I first saw Coogan’s Bluff more years ago than I’d care to count (OK, it came out in 1968), when I was a fledgling film critic for the UCLA Daily Bruin. Not much of a fan of action films, I was totally lacking in context with which to assess Clint Eastwood’s first of five collaborations with director Don Siegel. Today, familiar with Eastwood’s early spaghetti-western period as well as his later renown for tough-guy roles, I can clearly see how Coogan’s Bluff led directly into Eastwood’s infamous Dirty Harry period.
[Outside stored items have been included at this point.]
Lemma serves_workers max_sessions live next notes live' next' :
  serves max_sessions (live, next) notes (live', next') →
  live ++ spawned_workers notes ≡ₚ joined_workers notes ++ live' ∧
  spawned_numbers notes = seqZ next (len (spawned_workers notes)) ∧
  next' = next + len (spawned_workers notes).
Proof.
  remember (live, next) as s eqn:Hs. remember (live', next') as s' eqn:Hs'. intros Hrun.
  revert live next Hs Hs'. induction Hrun as [|live next stream worker notes after Hlen Hnext _ IH|live next stream notes after Hfull _ IH
    |live rest next worker notes after Hperm _ IH]; intros ? ? [= <- <-] Heq; [injection Heq as <- <-|..].
  - cbn -[seqZ]. rewrite app_nil_r. by split_and!; [|rewrite seqZ_nil by done|unfold len; cbn; lia].
  - destruct (IH _ _ eq_refl Heq) as (IHl & IHn & ->).
    change (spawned_workers (_ :: notes)) with (worker :: spawned_workers notes).
    change (joined_workers (_ :: notes)) with (joined_workers notes).
    change (spawned_numbers (_ :: notes)) with (next :: spawned_numbers notes).
    assert (len (worker :: spawned_workers notes) = 1 + len (spawned_workers notes)) as -> by (unfold len; cbn [length]; lia).
    rewrite <- (assoc_L (++)) in IHl. split; [done|]. split; [|lia].
    rewrite (seqZ_cons next) by (unfold len; lia). f_equal. rewrite IHn. f_equal; lia.
  - by destruct (IH _ _ eq_refl Heq).
  - destruct (IH _ _ eq_refl Heq) as (IHl & IHn & ?). split; [|done].
    change (spawned_workers (_ :: notes)) with (spawned_workers notes).
    change (joined_workers (_ :: notes)) with (worker :: joined_workers notes). by rewrite Hperm; cbn [app]; rewrite IHl.
Qed.

Lemma serves_prefix max_sessions s notes s' :
  serves max_sessions s notes s' → len s.1 ≤ max_sessions →
  ∀ before after, notes = before ++ after → ∃ middle,
    serves max_sessions s before middle ∧ serves max_sessions middle after s' ∧ len middle.1 ≤ max_sessions.
Proof.
  induction 1 as [live next|live next stream worker notes after Hlen Hnext Hrun IH|live next stream notes after Hfull Hrun IH
    |live rest next worker notes after Hperm Hrun IH]; intros Hmax [|note before] rest' Heq; try discriminate Heq.
  all: try (cbn in Heq; subst rest'; eexists; split; [constructor|split; [by econstructor|done]]).
  all: injection Heq as <- ->.
  - destruct (IH ltac:(unfold len in *; cbn in *; rewrite length_app; cbn; lia) _ _ eq_refl) as (m & ? & ? & ?). exists m. by split; [econstructor|].
  - destruct (IH Hmax _ _ eq_refl) as (m & ? & ? & ?). exists m. by split; [econstructor|].
  - apply Permutation_length in Hperm as Hl. destruct (IH ltac:(unfold len in *; cbn in *; lia) _ _ eq_refl) as (m & ? & ? & ?). exists m. by split; [econstructor|].
Qed.
(** The constructors do not look at this: the path is UTF-8 without a tab or a newline. *)
Definition path_plain (d : EnrolledDevice) : Prop := field_ok (EnrolledDevice_sysfs_path d).

Lemma validate_values_Ok vs :
  validate_values vs = Ok tt ↔ Forall (λ v, validate_value v = Ok tt) vs.
Proof.
  induction vs as [|v vs IH]; cbn [validate_values]; [by split|]. rewrite Forall_cons, <- IH.
  destruct (validate_value v) as [[]|e]; cbn; [tauto|]. naive_solver.
Qed.
Lemma validate_capability_values_Ok vs :
  validate_capability_values vs = Ok tt ↔ Forall (λ v, validate_capability_value v = Ok tt) vs.
Proof.
  induction vs as [|v vs IH]; cbn [validate_capability_values]; [by split|]. rewrite Forall_cons, <- IH.
  destruct (validate_capability_value v) as [[]|e]; cbn; [tauto|]. naive_solver.
Qed.

Definition option_valid (o : option str) : Prop := ∀ v, o = Some v → validate_value v = Ok tt.

Lemma DeviceIdentity_new_Ok path bus vendor model revision serial i :
  DeviceIdentity_new path bus vendor model revision serial = Ok i ↔
  validate_value path = Ok tt ∧ option_valid bus ∧ option_valid vendor ∧ option_valid model ∧
  option_valid revision ∧ option_valid serial ∧ (is_Some vendor ↔ is_Some model) ∧
  i = {| DeviceIdentity_path := path; DeviceIdentity_bus := bus; DeviceIdentity_vendor := vendor;
         DeviceIdentity_model := model; DeviceIdentity_revision := revision;
         DeviceIdentity_serial := serial |}.
Proof.
  unfold DeviceIdentity_new.
  assert (validate_values (omap id [bus; vendor; model; revision; serial]) = Ok tt ↔
          option_valid bus ∧ option_valid vendor ∧ option_valid model ∧ option_valid revision ∧
          option_valid serial) as Hvalues.
  { rewrite validate_values_Ok. unfold option_valid.
    destruct bus, vendor, model, revision, serial; cbn; rewrite ?Forall_cons, ?Forall_nil; naive_solver. }
  destruct (validate_value path) as [[]|e]; cbn [and_then]; [|naive_solver].
  destruct (validate_values _) as [[]|e]; cbn [and_then];
    [|split; [done|intros (_ & ? & ? & ? & ? & ? & _); by discriminate (proj2 Hvalues ltac:(auto))]].
  pose proof (proj1 Hvalues eq_refl) as Hv.
  destruct vendor, model; cbn; split; (intros [= <-] || intros (_ & _ & _ & _ & _ & _ & Hvm & ->));
    try done; try tauto.
  - split_and!; try tauto. by split.
  - by destruct (proj1 Hvm ltac:(by eexists)).
  - by destruct (proj2 Hvm ltac:(by eexists)).
Qed.

Lemma DeviceCapabilities_new_Ok vs c :
  DeviceCapabilities_new vs = Ok c ↔
  Forall (λ v, validate_capability_value v = Ok tt) vs ∧ c = {| DeviceCapabilities_values := vs |}.
Proof.
  unfold DeviceCapabilities_new. rewrite <- validate_capability_values_Ok.
  destruct (validate_capability_values vs) as [[]|e]; cbn; naive_solver.
Qed.

Lemma EnrolledDevice_new_Ok n path classes identity capabilities d :
  EnrolledDevice_new n path classes identity capabilities = Ok d ↔
  validate_sysfs_path n path = Ok tt ∧ validate_classes classes = Ok tt ∧
  d = {| EnrolledDevice_event_number := n; EnrolledDevice_sysfs_path := path;
         EnrolledDevice_classes := classes; EnrolledDevice_identity := identity;
         EnrolledDevice_capabilities := capabilities |}.
Proof.
  unfold EnrolledDevice_new. destruct (validate_sysfs_path n path) as [[]|e]; cbn; [|naive_solver].
  destruct (validate_classes classes) as [[]|e]; cbn; naive_solver.
Qed.

Lemma optional_printable o : option_valid o → forallb is_printable (optional o) = true.
Proof. destruct o as [v|]; [|done]. intros Ho. by apply validate_value_Ok, Ho. Qed.

Lemma parse_optional_Ok v o : parse_optional v = Ok o ↔ v = optional o ∧ option_valid o.
Proof.
  unfold parse_optional, option_valid. case_bool_decide as Hdash.
  - split; [intros [= <-]; by split|]. intros [Hv Ho]. destruct o as [w|]; [|done].
    cbn in Hv. specialize (Ho w eq_refl). subst. discriminate Ho.
  - destruct (validate_value v) as [[]|e] eqn:Hv; cbn.
    + split; [intros [= <-]; cbn; naive_solver|]. intros [-> Ho]. by destruct o.
    + split; [done|]. intros [-> Ho]. destruct o as [w|]; [|done]. cbn in *. by rewrite Ho in Hv.
Qed.

Lemma parse_optional_optional o : option_valid o → parse_optional (optional o) = Ok o.
Proof. intros Ho. by apply parse_optional_Ok. Qed.

(** *** A line *)

Lemma device_fields_ok d : device_built d → path_plain d → Forall field_ok (device_fields d).
Proof.
  intros (Hn & Hd & Hi & Hc & _) Hp.
  apply EnrolledDevice_new_Ok in Hd as (_ & [_ Hclasses]%validate_classes_Ok & _).
  apply DeviceIdentity_new_Ok in Hi as (Hpath & Hbus & Hvendor & Hmodel & Hrev & Hserial & _).
  apply DeviceCapabilities_new_Ok in Hc as [Hc _].
  unfold device_fields. apply Forall_app. split.
  - repeat apply Forall_cons_2; try (by apply printable_field, optional_printable); [..|done].
    + split; [by apply event_name_utf8|].
      split; (apply event_name_no_byte; [done| |done]); by apply (bool_decide_unpack (_ ∉ bstr "event")).
    + rewrite display_path_valid; [done|apply Hp].
    + apply printable_field, forallb_join; [done|]. eapply Forall_impl; [exact Hclasses|].
      intros c Hin. by apply allowed_class.
    + by apply printable_field, validate_value_Ok.
  - eapply Forall_impl; [exact Hc|]. intros v (_ & Hv & _)%validate_capability_value_Ok.
    by apply printable_field, bitmap_printable.
Qed.

Lemma canonical_event_number_Ok value n :
  canonical_event_number value = Ok n ↔ value = event_name n ∧ is_u32 n.
Proof.
  unfold canonical_event_number, event_name. split.
  - destruct (strip_prefix _ value) as [digits|] eqn:Hs; [|done]. apply strip_prefix_Some in Hs as ->.
    cbn. destruct (parse_u32 digits) as [m|] eqn:Hm; [|done]. cbn.
    case_bool_decide as Hne; [done|]. intros [= ->]. subst digits.
    split; [done|by eapply parse_u32_range].
  - intros [-> Hn]. rewrite (proj2 (strip_prefix_Some _ _ _) eq_refl). cbn.
    rewrite (parse_u32_to_dec n Hn). cbn. by rewrite bool_decide_false by tauto.
Qed.

Lemma split_classes classes :
  validate_classes classes = Ok tt → split 44 (join (bstr ",") classes) = classes.
Proof.
  intros [Hne Hclasses]%validate_classes_Ok. apply split_join; [done|].
  eapply Forall_impl; [exact Hclasses|]. intros c Hin. by apply allowed_class.
Qed.

Lemma decode_device_line d :
  device_built d → path_plain d → decode_device (join [9] (device_fields d)) = Ok d.
Proof.
  intros Hb Hp. pose proof (device_fields_ok d Hb Hp) as Hf. destruct Hb as (Hn & Hd & Hi & Hc & Hlen).
  unfold decode_device. rewrite split_join; [|done|eapply Forall_impl; [exact Hf|by intros f (_ & ? & _)]].
  destruct d as [n path classes identity [values]]. unfold path_plain in Hp.
  unfold device_fields. cbn [EnrolledDevice_event_number EnrolledDevice_sysfs_path EnrolledDevice_classes
    EnrolledDevice_identity EnrolledDevice_capabilities DeviceCapabilities_values] in *.
  do 10 (destruct values as [|? values]; [done|]). destruct values; [|done]. cbn [app].
  rewrite (proj2 (canonical_event_number_Ok _ n)) by done. cbn [and_then].
  pose proof Hi as (_ & Hbus & Hvendor & Hmodel & Hrev & Hserial & _)%DeviceIdentity_new_Ok.
  rewrite !parse_optional_optional by done. cbn [and_then].
  rewrite Hi. cbn [and_then]. rewrite Hc. cbn [and_then].
  apply EnrolledDevice_new_Ok in Hd as (Hpath & Hclasses & _).
  rewrite display_path_valid, split_classes by (done || apply Hp). by apply EnrolledDevice_new_Ok.
Qed.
The movie’s opening scene tells you everything you need to know about Coogan. Driving a jeep purposefully through the bleak but beautiful Arizona desert, he ignores the urgent bulletins coming in through his police radio. A Native American in a loincloth, armed with a rifle, seems to have the drop on him, but Coogan fells him with a kick to the balls, then snarls, “Put on your pants.” The guy turns out to be a wife-killer, so we’re not too sorry for him. But Coogan’s treatment of Running Bear is surprisingly cavalier: he chains him to the post of a local home, then scoots inside and initiates a bathtub romp with the pretty homeowner, whose other half is conveniently out of town.
Deputy Sheriff Walt Coogan always gets his man. But he doesn’t care how many formal procedures he violates in the process. To take him down a peg, his superiors send him to New York City, to bring back a fugitive named Jimmy Ringerman (Don Stroud) who’s being charged with murder. The tight-lipped lawman and the Big Apple turn out not to be a good fit. First he’s stiffed by a cabbie who demands that his tiny satchel be charged as luggage. Then Ringerman is not immediately available for extradition: he’s suffered a bad acid trip and landed in Bellevue, which means a lot of red tape must be navigated before Coogan can fly home. And everyone he meets assumes that, with his Stetson and his pointy boots, he must be from Texas. So he’s hardly an “I ♥ NY” kind of guy.
Still, there are compensations, Strictly in the line of duty, he gets it on first with a sappy social worker (Susan Clark) who is far too protective of her clients to watch out for her own welfare. Then there’s the pretty but ditsy hippie chick (Tisha Sterling) who likes Jimmy Ringerman and psychedelics, not necessarily in that order. The women in this movie, who also include Ringerman’s hard-boiled mother and an ancient hag convinced that every man she’s ever met is out to rape her, are not the brightest representatives of the female of the species.
Coogan loves sex, but he’s equally a fan of beating people to a pulp. Still, he can’t entirely hold his own in a pool hall where he’s jumped by a whole squad of Ringerman’s pals. He makes up for it later up at the Cloisters (yes, there’s some New York location shooting to go along with some highly artificial-looking interiors), where Ringerman is hanging out. They both commandeer motorcycles, and we’re treated to some classic stunt driving before Ringerman is finally felled.
Which doesn’t mean Coogan can sidestep all red tape. The local police lieutenant, played by Lee J. Cobb, sees to that. But the film concludes with what passes for a happy ending, with Coogan and his prisoner heading home, while Susan Clark in a red miniskirt tearfully waves bye-bye.
Kudos to Lalo Schifrin for his jazzy score, and to Hollywood veteran Betty Field as Ringerman’s no-bullshit mom.
Postscript: My talented writer-friend Stan Berkowitz, who years ago was my Daily Bruin editor, contributed this comment: "Years ago, I worked with Herman
Miller, who did the early drafts of the script. He told me he envisioned a sort
of Gary Cooper goes to the big city kind of thing, but when Eastwood came
aboard, he wanted to dirty it up, with those early (and somewhat gratuitous)
scenes you cited being the clearest examples of that. The McCloud TV Series was
closer to Miller’s original concept."
Thanks, Stan. for chiming in -- and for furthering my writing career back in the day.